■ **Recorded data**:
(* ===== verification/WorkerRenewal.v ===== *)
(** What one renewal does to its entry. *)

From stdpp Require Import relations.
From S2P Require Import Prelude Errors Net Float64 CacheRecord CacheSchedule CacheNegative.
From S2P Require Import CacheBloom CacheL1 Cache CacheInvariant CacheEvict CacheSafety CacheTrace.
From S2P Require Import Worker WorkerInvariant.

Section renewal.
Context `{Lru, IterOrder, MembershipGate}.

(** A record stored by a renewal. *)
Lemma refresh_record_of_stored c thread k t d status now c' :
  refresh_record_of c thread k (Some t) d status now = (c', true) →
  ∃ r', cache c' !! k = Some r' ∧ expires_at_secs r' = now + clamp_ttl c t ∧
    ttl r' = clamp_ttl c t ∧ is_refreshing r' = false ∧
    into_stored d (clamp_ttl c t) (cfg_min_ttl (config c)) (cfg_max_ttl (config c)) = Some (data r').
Proof.
  unfold refresh_record_of. destruct (into_stored _ _ _ _) as [d'|]; [|done].
  destruct (cache c !! k) as [old|]; [|done]. destruct (_ || _); [done|].
  set (r0 := clear_refreshing _).
  assert (Hr0 : expires_at_secs r0 = now + clamp_ttl c t ∧ ttl r0 = clamp_ttl c t ∧
    is_refreshing r0 = false ∧ data r0 = d').
  { split_and!; try done. subst r0. unfold is_refreshing, clear_refreshing, with_flags. simpl.
    apply (bit_ldiff _ 1 1); lia. }
  clearbody r0. destruct Hr0 as (E1 & E2 & E3 & <-).
  assert (Hx : ∀ x : DnsCache * CachedRecord,
    expires_at_secs x.2 = expires_at_secs r0 → ttl x.2 = ttl r0 → data x.2 = data r0 →
    is_refreshing x.2 = is_refreshing r0 →
    (let '(c, r) := x in
      let c := set_bloom c (gate_set (bloom c) (hash_key k)) in
      let '(r, first) := first_timer_at c r in
      (arm_timer (put_record c k r) thread k first CacheSchedule.Due, true)) = (c', true) →
    ∃ r', cache c' !! k = Some r' ∧ expires_at_secs r' = now + clamp_ttl c t ∧
      ttl r' = clamp_ttl c t ∧ is_refreshing r' = false ∧ Some (data r0) = Some (data r')).
  { intros [c1 r1] X1 X2 X3 X4. cbn [fst snd] in *. set (c2 := set_bloom c1 _).
    pose proof (first_timer_with c2 r1) as [tm Etm].
    destruct (first_timer_at c2 r1) as [r2 first]. cbn [fst] in Etm. subst r2. intros [= <-].
    exists (with_timer r1 tm). split; [apply lookup_insert_eq|]. simpl.
    split_and!; try congruence. change (is_refreshing (with_timer r1 tm)) with (is_refreshing r1).
    congruence. }
  apply Hx; destruct (if k_view k =? 0 then _ else _); simpl; try done;
    destruct (l1_insert _ _ _ _ _ _ _ _ _) as [l b]; try done; by destruct (0 <? b).
Qed.

Lemma refresh_record_of_refused c thread k t d status now c' :
  refresh_record_of c thread k (Some t) d status now = (c', false) → c' = c.
Proof.
  unfold refresh_record_of. destruct (into_stored _ _ _ _) as [d'|]; [|by intros [= ->]].
  destruct (cache c !! k) as [old|]; [|by intros [= ->]]. destruct (_ || _); [by intros [= ->]|].
  destruct (if k_view k =? 0 then _ else _); [|by destruct (first_timer_at _ _)].
  destruct (l1_insert _ _ _ _ _ _ _ _ _) as [l b]. by destruct (first_timer_at _ _).
Qed.

Lemma live_remaining r now :
  record_ok r → inserted_at_secs r ≤ now → is_permanent r = false →
  remaining_ttl_at_secs r now = Z.max 0 (expires_at_secs r - now).
Proof.
  intros (Ht & Hi & He & _) Hn Hp. unfold remaining_ttl_at_secs, wrap32, sat_sub. rewrite Hp.
  specialize (He Hp). apply Z.mod_small. unfold_ints. lia.
Qed.

(** Without life left no answer is declined. *)
Lemma expired_never_declines c thread k o answer now :
  default 0 (remaining_ttl_of c k now) = 0 →
  (refresh_entry c thread k o answer now).2 ≠ inl Declined.
Proof.
  intros Hr. unfold refresh_entry. rewrite Hr. destruct answer as [res|e]; [|done].
  destruct (r_dnssec_status res) as [[]|]; try done;
    (destruct (from_resolution res); [|done]); rewrite andb_false_r; simpl;
    by destruct (refresh_record_of _ _ _ _ _ _ _) as [? []].
Qed.

Lemma refresh_entry_declined c thread k o answer now c1 :
  refresh_entry c thread k o answer now = (c1, inl Declined) →
  c1 = c ∧ o ≠ Origin.Stale ∧ 0 < default 0 (remaining_ttl_of c k now).
Proof.
  unfold refresh_entry. destruct answer as [res|e]; [|done].
  destruct (r_dnssec_status res) as [[]|]; try done;
    (destruct (from_resolution res); [|done]);
    (match goal with |- context [if ?b then _ else _] => destruct b eqn:E end;
      [|destruct (refresh_record_of _ _ _ _ _ _ _) as [? []]; done]);
    intros [= <-]; rewrite !andb_true_iff, negb_true_iff, bool_decide_eq_false, Z.ltb_lt in E; tauto.
Qed.

End renewal.

(** ** Properties *)


Definition demo_resolution (a ttl : Z) : DnsResolution :=
  mkResolution [V4 a] false false false false None (Some Insecure) [] None None (Some ttl) None None.


(** Declining ends: an answer declined when the entry's renewal falls due
    is asked for again a second before expiry, and one declined then at expiry,
    as timers of their own; from expiry on no answer is declined.  So an entry
    is renewed or given up on in at most three queries, however its upstream
    caches. *)
Theorem declined_renewals_end `{Lru, IterOrder, MembershipGate} (c : DnsCache) (thread : nat)
    (key : CacheKey) (origin : RefreshOrigin) (answer : DnsResolution + DomainError) (now : Z)
    (r : CachedRecord) :
  cache_ok now c → now ≤ clock_max → length (inbox c) = INBOX_SHARDS →
  cache c !! key = Some r → is_permanent r = false → timer r = TIMER_LAPSED →
  let '(c1, outcome) := refresh_entry c thread key origin answer now in
  outcome = inl Declined →
  let c2 := follow_up c1 thread key origin outcome now in
  let due := match origin with
    | Origin.Due => Z.max (now + 1) (expires_at_secs r - 1)
    | _ => expires_at_secs r end in
  origin ≠ Origin.Stale ∧ now < due ≤ expires_at_secs r ∧
  (∃ r2, cache c2 !! key = Some r2 ∧ timer r2 = due ∧ data r2 = data r ∧
     expires_at_secs r2 = expires_at_secs r) ∧
  mkTimer due key CacheSchedule.Retry ∈ mjoin (inbox c2) ∧
  ∀ c3 origin' answer' later r3,
    cache c3 !! key = Some r3 → expires_at_secs r3 = expires_at_secs r →
    is_permanent r3 = false → expires_at_secs r ≤ later →
    (refresh_entry c3 thread key origin' answer' later).2 ≠ inl Declined.
Proof.
  intros Hok Hn Hlen Hr Hp Ht. destruct (refresh_entry _ _ _ _ _ _) as [c1 outcome] eqn:E.
  intros -> . apply refresh_entry_declined in E as (-> & Ho & Hrem).
  destruct (ok_records _ _ Hok _ _ Hr) as (Hro & Hi & _).
  assert (Hrk : remaining_ttl_of c key now = Some (Z.max 0 (expires_at_secs r - now))).
  { unfold remaining_ttl_of. rewrite Hr. simpl. by rewrite live_remaining. }
  rewrite Hrk in Hrem. simpl in Hrem. intros c2 due.
  assert (Hin : ∃ x, retry_in origin (inl Declined) (default 0 (remaining_ttl_of c key now)) = Some x ∧
    now + x = due).
  { rewrite Hrk. unfold retry_in, due. simpl. destruct origin; [done| |].
    - destruct (Z.leb_spec 2 (Z.max 0 (expires_at_secs r - now))); eexists; (split; [done|]); lia.
    - eexists. split; [done|]. lia. }
  destruct Hin as (x & Hx & Hdue).
  assert (Hc2 : c2 = reset_refreshing_of (arm_timer (put_record c key (with_timer r due)) thread key due
    CacheSchedule.Retry) key).
  { subst c2. unfold follow_up. rewrite Hx. unfold schedule_retry, try_rearm_lapsed_refresh,
      swap_refresh_timer. rewrite Hr, Ht. simpl. by rewrite Hdue. }
  assert (Hbound : now < due ≤ expires_at_secs r) by (subst due; destruct origin; lia).
  split_and!; try done; try lia.
  - rewrite Hc2. unfold reset_refreshing_of. simpl. rewrite lookup_insert_eq. simpl.
    rewrite lookup_insert_eq. by eexists.
  - rewrite Hc2. unfold reset_refreshing_of. simpl. rewrite lookup_insert_eq. simpl.
    apply inbox_push_elem; [done|by left].
  - intros c3 o' a' later r3 Hr3 Hx3 Hp3 Hl. apply expired_never_declines.
    unfold remaining_ttl_of. rewrite Hr3. simpl. unfold remaining_ttl_at_secs, wrap32, sat_sub.
    rewrite Hp3, Hx3. rewrite Z.max_l by lia. done.
Qed.

Definition lapsed_ops : list Step :=
  [(0%nat, 1000, insert_op name_a 7);
   (0%nat, 1225, OpClaim (mkTimer 1225 (mkKey name_a A 0) CacheSchedule.Due) demo_thresholds);
   (0%nat, 1225, OpStart (mkKey name_a A 0))].

Lemma declined_renewals_end_witness :
  let L := assoc_lru in let I := map_to_list_order in let G := demo_gate in
  let key := mkKey name_a A 0 in
  let c := run_ops demo_powf (cache_new demo_config demo_bloom) lapsed_ops in
  let '(c1, outcome) := refresh_entry c 0 key Origin.Due (inl (demo_resolution 8 70)) 1225 in
  outcome = inl Declined ∧
  mkTimer 1299 key CacheSchedule.Retry ∈ mjoin (inbox (follow_up c1 0 key Origin.Due outcome 1225)).
Proof.
  intros L I G key c. destruct (cache c !! key) as [r|] eqn:Hr; [|vm_compute in Hr; discriminate].
  assert (Hok : cache_ok 1225 c).
  { apply (run_ops_spec demo_powf lapsed_ops 1);
      [apply cache_new_ok; [apply demo_config_ok|apply demo_bloom_ok]|lia|].
    repeat split; vm_compute; discriminate. }
  assert (Hx : expires_at_secs r = 1300 ∧ is_permanent r = false ∧ timer r = TIMER_LAPSED)
    by (vm_compute in Hr; injection Hr as <-; done).
  destruct Hx as (Hx & Hp & Ht).
  pose proof (@declined_renewals_end L I G c 0 key Origin.Due (inl (demo_resolution 8 70)) 1225 r Hok
    ltac:(vm_compute; discriminate) ltac:(vm_compute; reflexivity) Hr Hp Ht) as Hs.
  assert (Ho : (refresh_entry c 0 key Origin.Due (inl (demo_resolution 8 70)) 1225).2 = inl Declined)
    by (vm_compute; reflexivity).
  destruct (refresh_entry c 0 key Origin.Due (inl (demo_resolution 8 70)) 1225) as [c1 outcome].
  cbn [snd] in Ho. subst outcome. split; [reflexivity|].
  destruct (Hs eq_refl) as (_ & _ & _ & Hin & _). rewrite Hx in Hin. exact Hin.
Defined.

■ **Problem to work on**: Retype the entries above exactly, but only from the line containing "intros (Ht &" through the line containing "mkResolution [V4 a]", both included.

■ **Written reply**:
  intros (Ht & Hi & He & _) Hn Hp. unfold remaining_ttl_at_secs, wrap32, sat_sub. rewrite Hp.
  specialize (He Hp). apply Z.mod_small. unfold_ints. lia.
Qed.

(** Without life left no answer is declined. *)
Lemma expired_never_declines c thread k o answer now :
  default 0 (remaining_ttl_of c k now) = 0 →
  (refresh_entry c thread k o answer now).2 ≠ inl Declined.
Proof.
  intros Hr. unfold refresh_entry. rewrite Hr. destruct answer as [res|e]; [|done].
  destruct (r_dnssec_status res) as [[]|]; try done;
    (destruct (from_resolution res); [|done]); rewrite andb_false_r; simpl;
    by destruct (refresh_record_of _ _ _ _ _ _ _) as [? []].
Qed.

Lemma refresh_entry_declined c thread k o answer now c1 :
  refresh_entry c thread k o answer now = (c1, inl Declined) →
  c1 = c ∧ o ≠ Origin.Stale ∧ 0 < default 0 (remaining_ttl_of c k now).
Proof.
  unfold refresh_entry. destruct answer as [res|e]; [|done].
  destruct (r_dnssec_status res) as [[]|]; try done;
    (destruct (from_resolution res); [|done]);
    (match goal with |- context [if ?b then _ else _] => destruct b eqn:E end;
      [|destruct (refresh_record_of _ _ _ _ _ _ _) as [? []]; done]);
    intros [= <-]; rewrite !andb_true_iff, negb_true_iff, bool_decide_eq_false, Z.ltb_lt in E; tauto.
Qed.

End renewal.

(** ** Properties *)


Definition demo_resolution (a ttl : Z) : DnsResolution :=
  mkResolution [V4 a] false false false false None (Some Insecure) [] None None (Some ttl) None None.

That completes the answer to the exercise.